Orison

by avani



Category: Arthurian Mythology
Genre: Ambiguous/Open Ending, Multi, Post-Canon
Language: English
Status: Completed
Published: 2020-01-29
Updated: 2020-01-29
Packaged: 2021-02-27 18:09:18
Rating: Teen And Up Audiences
Warnings: No Archive Warnings Apply
Chapters: 1
Words: 468
Publisher: archiveofourown.org
Story URL: https://archiveofourown.org/works/22467655
Author URL: https://archiveofourown.org/users/avani/pseuds/avani
Summary: Guinevere knows her sins.
Relationships: Guinevere/Lancelot du Lac/Arthur Pendragon
Comments: 6
Kudos: 21
Collections: Chocolate Box - Round 5





	Orison

**Author's Note:**

  * For [borrowedphrases](https://archiveofourown.org/users/borrowedphrases/gifts).



The priest at Amesbury preaches once again of Mother Eve’s treachery, of woman’s innate unreliability, and yet the Abbess does not raise complaint. She knows her sins, knows them as familiarly as she does the stubble on Arthur’s chin that he never could manage to trim and the broken fingernails Lancelot chewed when he believed himself unobserved. She recalls them as well as she remembers the feel of their mingled laughter against her shoulders.

(Somehow no one had ever noticed that Lancelot, on more than a few of his quests, had traveled in company of an unknown knight and veiled lady. No one had ever noticed the King and Queen swore vows of holy seclusion from the world more frequently than expected for any of their stature. Even Meleagant, when he had found bloodstains in her bed, had never guessed that not one man, but two, had crossed the Sword Bridge for love of her. 

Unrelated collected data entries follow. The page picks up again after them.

Lemma demo_accepts : accepts (drive_of demo_rd secondary).
Proof. by split; [vm_compute|split; vm_compute|vm_compute]. Qed.

Lemma demo_arrays : arrays (drive_of demo_rd secondary).
Proof. by split; vm_compute. Qed.

Definition inquiry_packet : list Z := [0x12; 0; 0; 0; 36; 0; 0; 0; 0; 0; 0; 0].
Definition seek_beyond_packet : list Z := [0x28; 0; 0; 0; 0; 19; 0; 0; 2; 0; 0; 0].


Lemma failure_reported_witness : exists d1 vm1,
  ide_run demo_rd demo_vm (packet_command secondary seek_beyond_packet) =
    Done ((1, []) :: replicate 6 (2, []), put_drive demo_rd secondary d1, vm1) /\ err (status (controller d1)) = 1.
Proof.
  destruct (failure_reported secondary demo_rd demo_vm seek_beyond_packet 5 0x21 demo_wf demo_accepts demo_arrays (demo_takes _))
    as (d1 & vm1 & E & He & _).
  - split; vm_compute; done.
  - vm_compute. done.
  - reflexivity.
  - repeat (apply Forall_cons; split; [done|]). by apply Forall_nil.
  - vm_compute. reflexivity.
  - exists d1, vm1. split; [exact E|exact He].
Defined.

Lemma drive_found_witness : exists rd' vm2,
  ide_run demo_rd demo_vm (probe secondary) = Done ([(1, []); (1, [])] ++ [(1, [1]); (1, [1]); (1, [0x14]); (1, [0xeb])]
    ++ [(1, [])] ++ words_of (le_words (identification (model_name ++ replicate 27 32))), rd', vm2).
Proof.
  destruct (drive_found demo_rd secondary demo_vm demo_vm (model_name ++ replicate 27 32) demo_wf) as (rd' & vm2 & E & _).
  - reflexivity.
  - reflexivity.
  - apply demo_takes.
  - reflexivity.
  - reflexivity.
  - reflexivity.
  - reflexivity.
  - reflexivity.
  - repeat (apply Forall_cons; split; [done|]). by apply Forall_nil.
  - exists rd', vm2. exact E.
Defined.
End Demo.

End Atapi.
(** X2.  After any history: once [asLatest] has run, no call changes the
    state any more; and of two numbered getters, the one for the higher
    version (at most 15) leaves nothing to do for the other, whichever comes
    first. *)
Theorem X2_higher_request_absorbs_lower calls :
  (forall c,
     perform c (perform Get_asLatest (after calls this0)) =
     perform Get_asLatest (after calls this0)) /\
  (forall n m, n <= m <= 15 ->
     perform (Get_asV n) (perform (Get_asV m) (after calls this0)) =
     perform (Get_asV m) (after calls this0) /\
     perform (Get_asV m) (perform (Get_asV n) (after calls this0)) =
     perform (Get_asV m) (after calls this0)).
Proof.
  pose proof (index_range md) as Hr.
  pose proof (max_demand_bound calls) as HK.
  rewrite after_resolved.
  set (K := max_list_with (demand s) calls) in *.
  split.
  - intros c. pose proof (demand_bound c) as Hc.
    rewrite (perform_resolved Get_asLatest) by done.
    rewrite perform_resolved by (cbn [demand]; lia).
    f_equal. cbn [demand]. lia.
  - intros n m Hnm.
    pose proof (demand_bound (Get_asV n)) as Hn.
    pose proof (demand_bound (Get_asV m)) as Hm.
    assert (demand s (Get_asV n) <= demand s (Get_asV m))%nat as Hle.
    { cbn [demand].
      destruct (Z.leb_spec s n), (Z.leb_spec n 15), (Z.leb_spec s m),
        (Z.leb_spec m 15); cbn [andb]; lia. }
    rewrite (perform_resolved (Get_asV m)) by done.
    rewrite (perform_resolved (Get_asV n) K) by done.
    rewrite !perform_resolved by lia.
    split; f_equal; lia.
Qed.



(** X5.  In any state, a numbered getter for version [n] leaves alone the
    [latest] entry of [#converted] and every entry for a version above [n]
    or not above the wrapped one: it never upgrades further than it was
    asked to. *)
Theorem X5_getter_fills_no_further (this : MetadataVersioned) n key :
  9 <= n <= 15 ->
  key = latest \/
    (exists j, key = Ver j /\ (n < j \/ j <= index (field_metadata this))) ->
  converted (snd (this_ (asV n) this)) !! key = converted this !! key.
Proof.
  intros Hn Hkey. destruct (this_ok n Hn this) as [Hthrow Hok].
  destruct (decide (n < index (field_metadata this))) as [Hlt|Hge].
  { by rewrite Hthrow. }
  destruct Hok as (x & this' & -> & Hpost); [lia|]. simpl.
  destruct (converted this !! key) as [y|] eqn:Hy.
  - by apply (lookup_weaken _ _ _ _ Hy), (post_mono _ _ _ _ Hpost).
  - apply eq_None_not_Some. intros Hsome.
    destruct (post_added _ _ _ _ Hpost _ Hsome) as [[? ?]|(j & -> & Hj)];
      [congruence|].
    destruct Hkey as [[=]|(j' & [= <-] & ?)]. lia.
Qed.

End Resolved.

(** ** Beyond the claims: the calls-only record and the exceptions *)
Section CallsOnly.

Context {imports : Imports}.

(** X7.  In any state, the record [asCallsOnly] returns is a version-14
    record in every respect: its getter [asV14] returns the calls-only value
    as it is, its getters for lower versions throw the error naming 14, and
    its getters [asV15] and [asLatest] upgrade the calls-only value with 14,
    not with the version the source wraps, as [metaVersion]; so does every
    upgrade call ever made on it. *)
Theorem X7_calls_only_record_is_version_14 (this : MetadataVersioned) :
  exists latestMeta this' that,
    asLatest this = (inr latestMeta, this') /\
    asCallsOnly this = (inr that, this') /\
    this_ (asV 14) that =
    (inr (toCallsOnly (registry this) latestMeta), that) /\
    (forall n, 9 <= n < 14 ->
       this_ (asV n) that = (inl (Error (cannotConvert 14 n)), that)) /\
    fst (this_ (asV 15) that) =
    inr (toV15 (registry this)
           (toCallsOnly (registry this) latestMeta) 14) /\
    fst (asLatest that) =
    inr (toLatest (registry this)
           (toV15 (registry this)
              (toCallsOnly (registry this) latestMeta) 14) 14) /\
    (forall calls c,
       c ∈ upgradeCalls (after calls that) -> call_metaVersion c = 14).
Proof.
  destruct (asLatest_ok this) as (x & this' & Hrun & _).
  set (reg := registry this). set (magic := field_magicNumber this).
  set (md := V14 (toCallsOnly reg x)).
  exists x, this', (new_MetadataVersioned reg magic md).
  split; [done|]. split.
  { unfold asCallsOnly, bind, get_registry, magicNumber, lift, ret.
    by rewrite Hrun. }
  split.
  { apply (this_resolves reg magic md 14 ltac:(lia) O); simpl; lia. }
  split.
  { intros n Hn.
    by destruct (this_ok n ltac:(lia) (new_MetadataVersioned reg magic md))
      as [-> _]; [|simpl; lia]. }
  split.
  { change (new_MetadataVersioned reg magic md)
      with (resolved reg magic md O).
    by rewrite (this_resolves reg magic md 15 ltac:(lia) O) by (simpl; lia). }
  split.
  { change (new_MetadataVersioned reg magic md)
      with (resolved reg magic md O).
    by rewrite (asLatest_resolves reg magic md O) by (simpl; lia). }
  intros calls c Hc.
  by destruct (calls_args _ (Inv_after calls reg magic md) c Hc)
    as (_ & -> & _);
    destruct (after_state calls (new_MetadataVersioned reg magic md))
      as ((_ & _ & <-) & _).
Qed.

(** X8.  In any state, whatever [#converted] holds: [asLatest],
    [asCallsOnly] and [toJSON] return without throwing; and a numbered getter
    that throws throws the error naming the wrapped version and its own,
    does so only for a version below the wrapped one, and leaves the state
    as it was. *)
Theorem X8_no_other_exception (this : MetadataVersioned) :
  (exists x this', asLatest this = (inr x, this')) /\
  (exists that this', asCallsOnly this = (inr that, this')) /\
  (exists json this', toJSON this = (inr json, this')) /\
  (forall n e this',
     9 <= n <= 15 ->
     this_ (asV n) this = (inl e, this') ->
     e = Error (cannotConvert (index (field_metadata this)) n) /\
     n < index (field_metadata this) /\
     this' = this).
Proof.
  destruct (asLatest_ok this) as (x & this' & Hrun & _).
  split; [eauto|]. split; [|split].
  - unfold asCallsOnly, bind, get_registry, magicNumber, lift, ret.
    rewrite Hrun. simpl. eauto.
  - destruct (toJSON_run this) as (? & ? & _ & _ & _ & ->). eauto.
  - intros n e this1 Hn Hthrow.
    destruct (this_ok n Hn this) as [Hlt Hge].
    destruct (decide (n < index (field_metadata this))) as [Hn'|Hn'].
    + rewrite Hlt in Hthrow by done. by injection Hthrow as <- <-.
    + destruct Hge as (y & this2 & Hrun' & _); [lia|]. congruence.
Qed.

End CallsOnly.

(** ** The further properties on the sample records *)

Lemma X1_order_of_calls_irrelevant_witness :
  (forall c : Call,
     c ∈ [Get_asV 13; Get_asLatest] <->
     c ∈ [Get_asLatest; Get_asV 13; Get_asLatest]) /\
  after [Get_asV 13; Get_asLatest] sampleV12 =
  after [Get_asLatest; Get_asV 13; Get_asLatest] sampleV12.
Proof.
  assert (forall c : Call,
            c ∈ [Get_asV 13; Get_asLatest] <->
            c ∈ [Get_asLatest; Get_asV 13; Get_asLatest]) as Hsame
    by set_solver.
  split; [exact Hsame|].
  apply (X1_order_of_calls_irrelevant (imports := sample) tt 1635018093
           (V12 [12]) _ _ Hsame).
Defined.

Lemma X2_higher_request_absorbs_lower_witness :
  13 <= 14 <= 15 /\
  perform (Get_asV 13) (perform (Get_asV 14) (after [Get_version] sampleV12)) =
  perform (Get_asV 14) (after [Get_version] sampleV12).
Proof.
  split; [lia|].
  apply (proj2 (X2_higher_request_absorbs_lower (imports := sample) tt
                  1635018093 (V12 [12]) [Get_version]) 13 14).
  lia.
Defined.

Lemma X5_getter_fills_no_further_witness :
  9 <= 13 <= 15 /\
  (exists j, Ver 14 = Ver j /\
     (13 < j \/ j <= index (field_metadata (after [Get_asV 14] sampleV12)))) /\
  converted (snd (this_ (asV 13) (after [Get_asV 14] sampleV12))) !! Ver 14 =
  converted (after [Get_asV 14] sampleV12) !! Ver 14.
Proof.
  assert (exists j, Ver 14 = Ver j /\
            (13 < j \/
             j <= index (field_metadata (after [Get_asV 14] sampleV12))))
    as Hkey by (exists 14; split; [reflexivity | left; lia]).
  split; [lia|]. split; [exact Hkey|].
  apply (X5_getter_fills_no_further (after [Get_asV 14] sampleV12) 13
           (Ver 14)); [lia | right; exact Hkey].
Defined.

Lemma X7_calls_only_record_is_version_14_witness :
  9 <= 12 < 14 /\
  exists that,
    fst (asCallsOnly sampleV9) = inr that /\
    this_ (asV 12) that =
    (inl (Error "Cannot convert metadata from version 14 to 12"), that).
Proof.
  split; [lia|].
  destruct (X7_calls_only_record_is_version_14 sampleV9)
    as (x & this' & that & _ & Hrun & _ & Hthrow & _).
  exists that. split; [by rewrite Hrun|].
  apply (Hthrow 12). lia.
Defined.

Lemma X8_no_other_exception_witness :
  9 <= 10 <= 15 /\
  this_ (asV 10) sampleV12 =
  (inl (Error "Cannot convert metadata from version 12 to 10"), sampleV12) /\
  10 < index (field_metadata sampleV12).
Proof.
  assert (this_ (asV 10) sampleV12 =
          (inl (Error "Cannot convert metadata from version 12 to 10"),
           sampleV12)) as Hrun by reflexivity.
  split; [lia|]. split; [exact Hrun|].
  apply (proj2 (proj2 (proj2 (X8_no_other_exception sampleV12))) 10 _ _
           ltac:(lia) Hrun).
Defined.

(** ** Live objects: what the upgrade functions leave of the values *)
Section LiveProperties.

Context {imports : Imports} {effects : Effects}.

Lemma index_withValue {T} (e : MetadataAll T) x : index (withValue e x) = index e.
Proof. by destruct e. Qed.

Lemma value_withValue {T} (e : MetadataAll T) x : value (withValue e x) = x.
Proof. by destruct e. Qed.

Lemma withValue_withValue {T} (e : MetadataAll T) x y :
  withValue (withValue e x) y = withValue e y.
Proof. by destruct e. Qed.

Lemma withValue_value {T} (e : MetadataAll T) : withValue e (value e) = e.
Proof. by destruct e. Qed.

(** *** [#getVersion] on live objects, case by case *)

Lemma live_getVersion_throw tbl n f this :
  n < index (field_metadata this) ->
  Live.getVersion tbl (Ver n) f this =
  (inl (Error (cannotConvert (index (field_metadata this)) n)), this).
Proof.
  intros Hlt. unfold Live.getVersion, bind. by rewrite assertVersion_throw.
Qed.

Lemma live_getVersion_current tbl n f this :
  index (field_metadata this) = n ->
  Live.getVersion tbl (Ver n) f this =
  (inr (value (field_metadata this)), this).
Proof.
  intros Heq. unfold Live.getVersion, bind.
  rewrite assertVersion_ok by lia.
  rewrite (proj2 (Z.eqb_eq _ _) Heq).
  unfold metadata, lift, enumAs. by rewrite (proj2 (Z.eqb_eq _ _) Heq).
Qed.

Lemma live_getVersion_hit tbl n f this x :
  index (field_metadata this) < n ->
  converted this !! Ver n = Some x ->
  Live.getVersion tbl (Ver n) f this = (inr x, this).
Proof.
  intros Hlt Hx. unfold Live.getVersion, bind.
  rewrite assertVersion_ok by lia.
  rewrite (proj2 (Z.eqb_neq _ _)) by lia.
  unfold converted_has, converted_get, ret. rewrite Hx.
  rewrite bool_decide_eq_true_2 by eauto. simpl. by rewrite Hx.
Qed.

Lemma live_getVersion_miss tbl n f this :
  index (field_metadata this) < n ->
  converted this !! Ver n = None ->
  Live.getVersion tbl (Ver n) f this =
  match tbl (asV (n - 1)) this with
  | (inr prev, this1) =>
      (inr (f (registry this) prev (index (field_metadata this1))),
       Live.filled (Ver n) f (registry this) prev this1)
  | (inl e, this1) => (inl e, this1)
  end.
Proof.
  intros Hlt Hx. unfold Live.getVersion, bind.
  rewrite assertVersion_ok by lia.
  rewrite (proj2 (Z.eqb_neq _ _)) by lia.
  unfold converted_has, ret. rewrite Hx.
  rewrite bool_decide_eq_false_2 by (intros [? [=]]). simpl.
  destruct (tbl (asV (n - 1)) this) as [[e|prev] this1]; [done|].
  unfold converted_get, Live.filled. simpl. by rewrite lookup_insert_eq.
Qed.

Lemma live_getLatest_hit tbl f this x :
  converted this !! latest = Some x ->
  Live.getVersion tbl latest f this = (inr x, this).
Proof.
  intros Hx. unfold Live.getVersion, bind, ret, converted_has, converted_get.
  rewrite Hx. rewrite bool_decide_eq_true_2 by eauto. simpl. by rewrite Hx.
Qed.

Lemma live_getLatest_miss tbl f this :
  converted this !! latest = None ->
  Live.getVersion tbl latest f this =
  match tbl (asV LATEST_VERSION) this with
  | (inr prev, this1) =>
      (inr (f (registry this) prev (index (field_metadata this1))),
       Live.filled latest f (registry this) prev this1)
  | (inl e, this1) => (inl e, this1)
  end.
Proof.
  intros Hx. unfold Live.getVersion, bind, ret, converted_has.
  rewrite Hx. rewrite bool_decide_eq_false_2 by (intros [? [=]]). simpl.
  destruct (tbl (asV LATEST_VERSION) this) as [[e|prev] this1]; [done|].
  unfold converted_get, Live.filled. simpl. by rewrite lookup_insert_eq.
Qed.

Lemma live_getter_throw n this :
  9 <= n <= 15 ->
  n < index (field_metadata this) ->
  Live.this_ (asV n) this =
  (inl (Error (cannotConvert (index (field_metadata this)) n)), this).
Proof.
  intros Hn Hlt.
  assert (n = 9 \/ n = 10 \/ n = 11 \/ n = 12 \/ n = 13 \/ n = 14 \/ n = 15)
    as Hcases by lia.
  destruct Hcases as [->|[->|[->|[->|[->|[->| ->]]]]]];
    [by apply asV9_ok | by apply live_getVersion_throw..].
Qed.

Lemma live_getter_absent n : ~ 9 <= n <= 15 -> Live.this_ (asV n) = absent.
Proof.
  intros Hn. simpl. destruct n as [|p|p]; try done.
  do 4 (destruct p as [p|p|]; try done; try lia).
Qed.

(** *** The chain of cache keys *)

Lemma length_chainKeys s : 9 <= s <= 15 -> length (chainKeys s) = Z.to_nat (16 - s).
Proof.
  intros Hs. unfold chainKeys.
  rewrite length_app, length_fmap, length_seqZ. simpl. lia.
Qed.

Lemma chainKeys_lookup_Ver s (k : nat) :
  s + Z.of_nat k + 1 <= 15 ->
  chainKeys s !! k = Some (Ver (s + Z.of_nat k + 1)).
Proof.
  intros Hk. unfold chainKeys.
  rewrite lookup_app_l by (rewrite length_fmap, length_seqZ; lia).
  rewrite list_lookup_fmap, lookup_seqZ_lt by lia. simpl.
  do 2 f_equal. lia.
Qed.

They could not take that night, or its memories, from her—much as they tried.)

Guinevere bows her head and mouths her prayers once again.

*

She had tired, eventually, of deception. Neither Arthur nor Lancelot had realized (or, if they had, had not wanted to admit it) how their love smothered in secrecy, with nothing more than Gawain’s sympathetic looks to nourish it. She had acted, then, as a Queen must. She had left enough hidden hints that Mordred, always so clever, might find his way to the truth; she had looked Arthur in the eye and told him she did not fear the flames.

And still she had miscalculated.

She had trusted that Lancelot would know Arthur, and her, well enough to expect that her pyre should only be haphazardly guarded, an easy escape that asked no slaughter. She had believed that Arthur would see the flight to Joyous Gard as an invitation for him to join them, as soon as he could pass his throne to his trueborn son. She had kept faith in them both.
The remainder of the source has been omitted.